National Penn’s financial services affiliates consist of National Penn Investors Trust Company; National Penn Capital Advisors, Inc.; Vantage Investment Advisors, LLC; Institutional Advisors LLC; National Penn Leasing Company; National Penn Insurance Services Group, Inc.; and Caruso Benefits Group, Inc.

National Penn Bancshares, Inc. common stock is traded on the Nasdaq Stock Market under the symbol “NPBC”. Please visit our Web site at www.nationalpennbancshares.com to see our regularly posted material information.
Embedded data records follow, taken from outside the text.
(* ===== verification/TaskSafety.v ===== *)
(** * The task store keeps its invariant

    One lemma per repository method, the steps of the store under any interleaving
    of methods, and the invariant of every reachable store. *)
From S2P Require Import Prelude Machine Text Ordered AuthCore TaskDomain TaskStore TaskRepository TaskFacts TaskInvariant.
From S2P Require Import TaskSteps.

(** Opens a method on the row it locks; a missing row changes nothing. *)
Ltac open_row r Hr := inv_txn;
  match goal with
  | H : select_owned_task_for_update _ _ _ = Ok (?o, _) |- _ =>
      apply select_owned_ok in H as [-> H]; destruct o as [r|]; [destruct (H r eq_refl) as [Hr _] | by inv_txn]
  | H : select_task_for_update _ _ = Ok (?o, _) |- _ =>
      apply select_task_ok in H as [Hr ->]; destruct o as [r|]; [symmetry in Hr | by inv_txn]
  end; inv_txn;
  match goal with H : decode_task_record _ _ _ = Ok _ |- _ => apply decode_record_ok in H as [-> ->] end.
(** Takes the first test of a transaction; the branch that returns at once changes nothing. *)
Ltac early E := match goal with H : (if ?b then _ else _) _ = Ok _ |- _ => destruct b eqn:E; [by inv_txn|] end.

Section operations.
Context `{TaskPayloads}.
Implicit Types (P : TaskProtector) (d : Db).

Lemma expire_record_ok P d id r R n d' : store_ok d -> tasks d !! id = Some r -> expire_record P r R d = Ok (n, d') ->
  store_ok d' /\ moves_on d d' id r {| snapshot := n; execution := execution r; lease := None |} (Fail Expired) (now R) "expired".
Proof.
  unfold expire_record. intros S Hr He. inv_txn. by eapply (close_optional_ok P d id r (Fail Expired) (now R) R (fun _ => "expired"%string)).
Qed.
Lemma get_ok P own id R d o d' : store_ok d -> get P own id R d = Ok (o, d') -> store_ok d'.
Proof.
  unfold get. intros S Hg. open_row r Hr. destruct (_ && _); inv_txn; [|done].
  match goal with H : expire_record _ _ _ _ = _ |- _ => by apply (expire_record_ok _ _ _ _ _ _ _ S Hr) in H as [? _] end.
Qed.
(** The batch: rows selected together stay as selected until they are handled. *)
Lemma expire_rows_ok P t pf rows : forall d o d', store_ok d ->
  NoDup ((fun r => task_id (snapshot r)) <$> rows) ->
  Forall (fun r => tasks d !! task_id (snapshot r) = Some r) rows ->
  expire_rows P t pf rows d = Ok (o, d') -> store_ok d'.
Proof.
  induction rows as [|r rows IH]; intros d o d' S Hnd Hall He; simpl in He; [by inv_txn|]. inv_txn.
  match goal with H : decode_task_record _ _ _ = _ |- _ => apply decode_record_ok in H as [-> ->] end.
  inversion_clear Hnd as [|? ? Hnin Hnd']. inversion_clear Hall as [|? ? Hr Hall'].
  match goal with H : expire_record _ _ _ _ = _ |- _ => apply (expire_record_ok _ _ _ _ _ _ _ S Hr) in H as [S' M] end.
  eapply IH; [exact S' | done | | done]. rewrite (mo_new _ _ _ _ _ _ _ _ M).
  apply Forall_forall. intros r' Hin. rewrite lookup_insert_ne; [by eapply Forall_forall in Hall'|].
  intros E. apply Hnin. rewrite E. apply list_elem_of_fmap. eauto.
Qed.
Lemma expiry_rows_elem t locked d r : store_ok d -> r ∈ expiry_rows t locked d ->
  tasks d !! task_id (snapshot r) = Some r /\ due t locked r = true.
Proof.
  intros S. unfold expiry_rows. rewrite sort_by_perm, list_elem_of_filter, list_elem_of_fmap.
  intros (Hdue & [id r0] & -> & Hin%elem_of_map_to_list). simpl in *. by rewrite (ro_id _ _ _ (so_rows _ S _ _ Hin)).
Qed.
Lemma expiry_rows_NoDup t locked d : store_ok d -> NoDup ((fun r => task_id (snapshot r)) <$> expiry_rows t locked d).
Proof.
  intros S. assert (Hperm : (fun r => task_id (snapshot r)) <$> expiry_rows t locked d ≡ₚ
    (fun r => task_id (snapshot r)) <$> filter (fun r => due t locked r = true) (snd <$> map_to_list (tasks d))).
  { apply fmap_Permutation, sort_by_perm. }
  rewrite Hperm. clear Hperm. pose proof (NoDup_fst_map_to_list (tasks d)) as Hnd.
  assert (Hids : forall id r, (id, r) ∈ map_to_list (tasks d) -> task_id (snapshot r) = id).
  { intros id r Hin%elem_of_map_to_list. apply (ro_id _ _ _ (so_rows _ S _ _ Hin)). }
  induction (map_to_list (tasks d)) as [|[id r] l IH]; [constructor|]. simpl in *.
  inversion_clear Hnd as [|? ? Hnin Hnd']. assert (IH' := IH Hnd' ltac:(intros; apply Hids; by constructor)).
  rewrite filter_cons. case_decide; [|done]. simpl. constructor; [|done]. rewrite (Hids id r) by constructor.
  rewrite list_elem_of_fmap. intros (r' & Hid & Hin). apply list_elem_of_filter in Hin as [_ Hin].
  apply list_elem_of_fmap in Hin as ([id' r''] & -> & Hin). simpl in *. apply Hnin.
  apply list_elem_of_fmap. exists (id', r''). split; [|done]. simpl. rewrite Hid. apply Hids. by constructor.
Qed.
Lemma expire_batch_ok P limit locked t pf d o d' : store_ok d -> expire_batch P limit locked t pf d = Ok (o, d') ->
  store_ok d'.
Proof.
  unfold expire_batch. intros S He. inv_txn.
  match goal with H : expire_rows _ _ _ _ _ = _ |- _ => eapply expire_rows_ok in H; [exact H | done | |] end.
  - rewrite fmap_take. eapply sublist_NoDup; [apply expiry_rows_NoDup, S | apply sublist_take].
  - apply Forall_forall. intros r Hin. apply (expiry_rows_elem t locked d r S). by eapply subseteq_take.
Qed.

(** ** Cancellation *)
Lemma add_cancel_intent d i : store_ok d -> intent_kind i = CancellationIntent -> store_ok (with_outbox (outbox d ++ [i]) d).
Proof.
  intros S Hi. assert (Hx : forall id, exec_intents id (outbox d ++ [i]) = exec_intents id (outbox d)).
  { intros id. rewrite exec_intents_app, (no_exec_intents id [i]) by (by constructor). apply app_nil_r. }
  destruct S as [S1 S2 S3 S4 S5]. split; simpl; try done.
  - intros id r Hr. apply (row_ok_frame d); simpl; by auto.
  - intros id Hn. rewrite Hx. by apply S5.
Qed.
Lemma cancel_consistent r n at_ t : lease_consistent (snapshot r) (lease r) = true -> lease_live (snapshot r) (lease r) at_ = true ->
  cancellation_requested (snapshot r) = false -> version (snapshot r) < u64_max ->
  transition_body (snapshot r) RequestCancellation t = Ok n -> lease_consistent n (lease r) = true.
Proof.
  unfold lease_live, transition_body. intros Hl Hlive Hc Hv Hb. rewrite Hc in Hb. inv_ok. subst n.
  destruct (lease r) as [l|]; [|done]. unfold lease_consistent in *. simpl. rewrite Hc in Hl.
  destruct (is_working (state (snapshot r))); [|by rewrite andb_false_r in Hl]. rewrite !andb_true_iff in *.
  unfold checked_add. destruct Hl as [Hl He%Z.eqb_eq]. rewrite He in *.
  destruct (Z.leb_spec (lease_version l + 1) u64_max); [|lia].
  split; [|by apply bool_decide_eq_true]. naive_solver lia.
Qed.
Lemma cancel_ok P q R d o d' : store_ok d -> intent_kind (cancellation_intent_of q) = CancellationIntent ->
  cancel_atomic P q R d = Ok (o, d') -> store_ok d'.
Proof.
  unfold cancel_atomic. intros S Hk Hc. open_row r Hr. early E1. early E2. early E3.
  match goal with H : (if ?b then _ else _) _ = Ok _ |- _ => destruct b eqn:E4 end.
  { inv_txn. match goal with H : expire_record _ _ _ _ = _ |- _ =>
      by apply (expire_record_ok _ _ _ _ _ _ _ S Hr) in H as [? _] end. }
  inv_txn. match goal with H : (if ?b then _ else _) _ = Ok _ |- _ => destruct b eqn:E5 end; inv_txn;
    match goal with H : append_outbox _ _ = _ |- _ => apply append_outbox_ok in H as -> end; apply add_cancel_intent; try done.
  - match goal with H : commit_transition _ _ _ _ _ _ _ = _ |- _ => apply commit_transition_ok in H as (Hn & Hcon & Hv & _ & ->) end.
    pose proof (so_rows _ S _ _ Hr) as Rr.
    match goal with |- store_ok ?d' => assert (M : moves_on d d' (cn_task_id q) r
      {| snapshot := a0; execution := execution r; lease := lease r |} RequestCancellation (now R) "cancellation_requested")
      by solve_moves end.
    apply (store_ok_carried _ _ _ _ _ _ _ _ S M); try done.
    + simpl. apply transitioned_ok in Hn as (_ & _ & _ & Hu & Hb).
      by apply (cancel_consistent r _ (now R) (now R)); [apply Rr | | | |].
    + simpl. destruct (transition_plain _ _ _ _ _ Hn) as (Hjob & Hgen & _); [done | done |].
      pose proof (ro_receipt _ _ _ Rr) as Hm. unfold receipt_matches in *.
      rewrite Hjob, (delivery_event_same (snapshot r)); [done | by eapply transition_identity | done].
  - by eapply (close_optional_ok P d _ r Cancel (now R) R (fun _ => "cancelled"%string)).
Qed.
Cautionary Statement Regarding Forward-Looking Information:

This release contains forward-looking information about National Penn Bancshares, Inc. that is intended to be covered by the safe harbor for forward-looking statements provided by the Private Securities Litigation Reform Act of 1995. Forward-looking statements are statements that are not historical facts. These statements can be identified by the use of forward-looking terminology such as “believe,” “expect,” “may,” “will,” “should,’’ “project,” “plan,’’ “goal,” “potential,” “seek,” “intend,’’ or “anticipate’’ or the negative thereof or comparable terminology, and include discussions of strategy, financial projections, guidance and estimates(including their underlying assumptions), statements regarding plans, objectives, expectations or consequences of announced transactions, and statements about the future performance, operations, products and services of National Penn and its subsidiaries. National Penn cautions readers not to place undue reliance on these statements.
 
 
 
 

 

 
National Penn’s business and operations are subject to a variety of risks, uncertainties and other factors. Consequently, actual results and experience may materially differ from those contained in any forward-looking statements. Such risks, uncertainties and other factors that could cause actual results and experience to differ from those projected include, but are not limited to, the following: National Penn’s obligations under the U.S. Treasury’s TARP Capital Purchase Program; its ability to raise additional capital, to identify qualified consumers, businesses and growth opportunities; the ineffectiveness of National Penn’s business strategy due to changes in current or future market conditions; the effects of competition, and of changes in laws and regulations on competition, including industry consolidation and development of competing financial products and services; interest rate movements; the performance of National Penn’s investment portfolio; disruption from announced transactions, and resulting difficulties in maintaining relationships with customers and employees; challenges in establishing and maintaining operations in new markets; and changes in consumer and business confidence.  The foregoing review of important factors should be read in conjunction with the risk factors and other cautionary statements included in National Penn’s Annual Report on Form 10-K for the fiscal year ended December 31, 2008, as well as in National Penn’s Quarterly Reports on Form 10-Q and other documents filed by National Penn with the SEC after the date thereof. National Penn makes no commitment to revise or update any forward-looking statements in order to reflect events or circumstances occurring or existing after the date any forward-looking statement is made.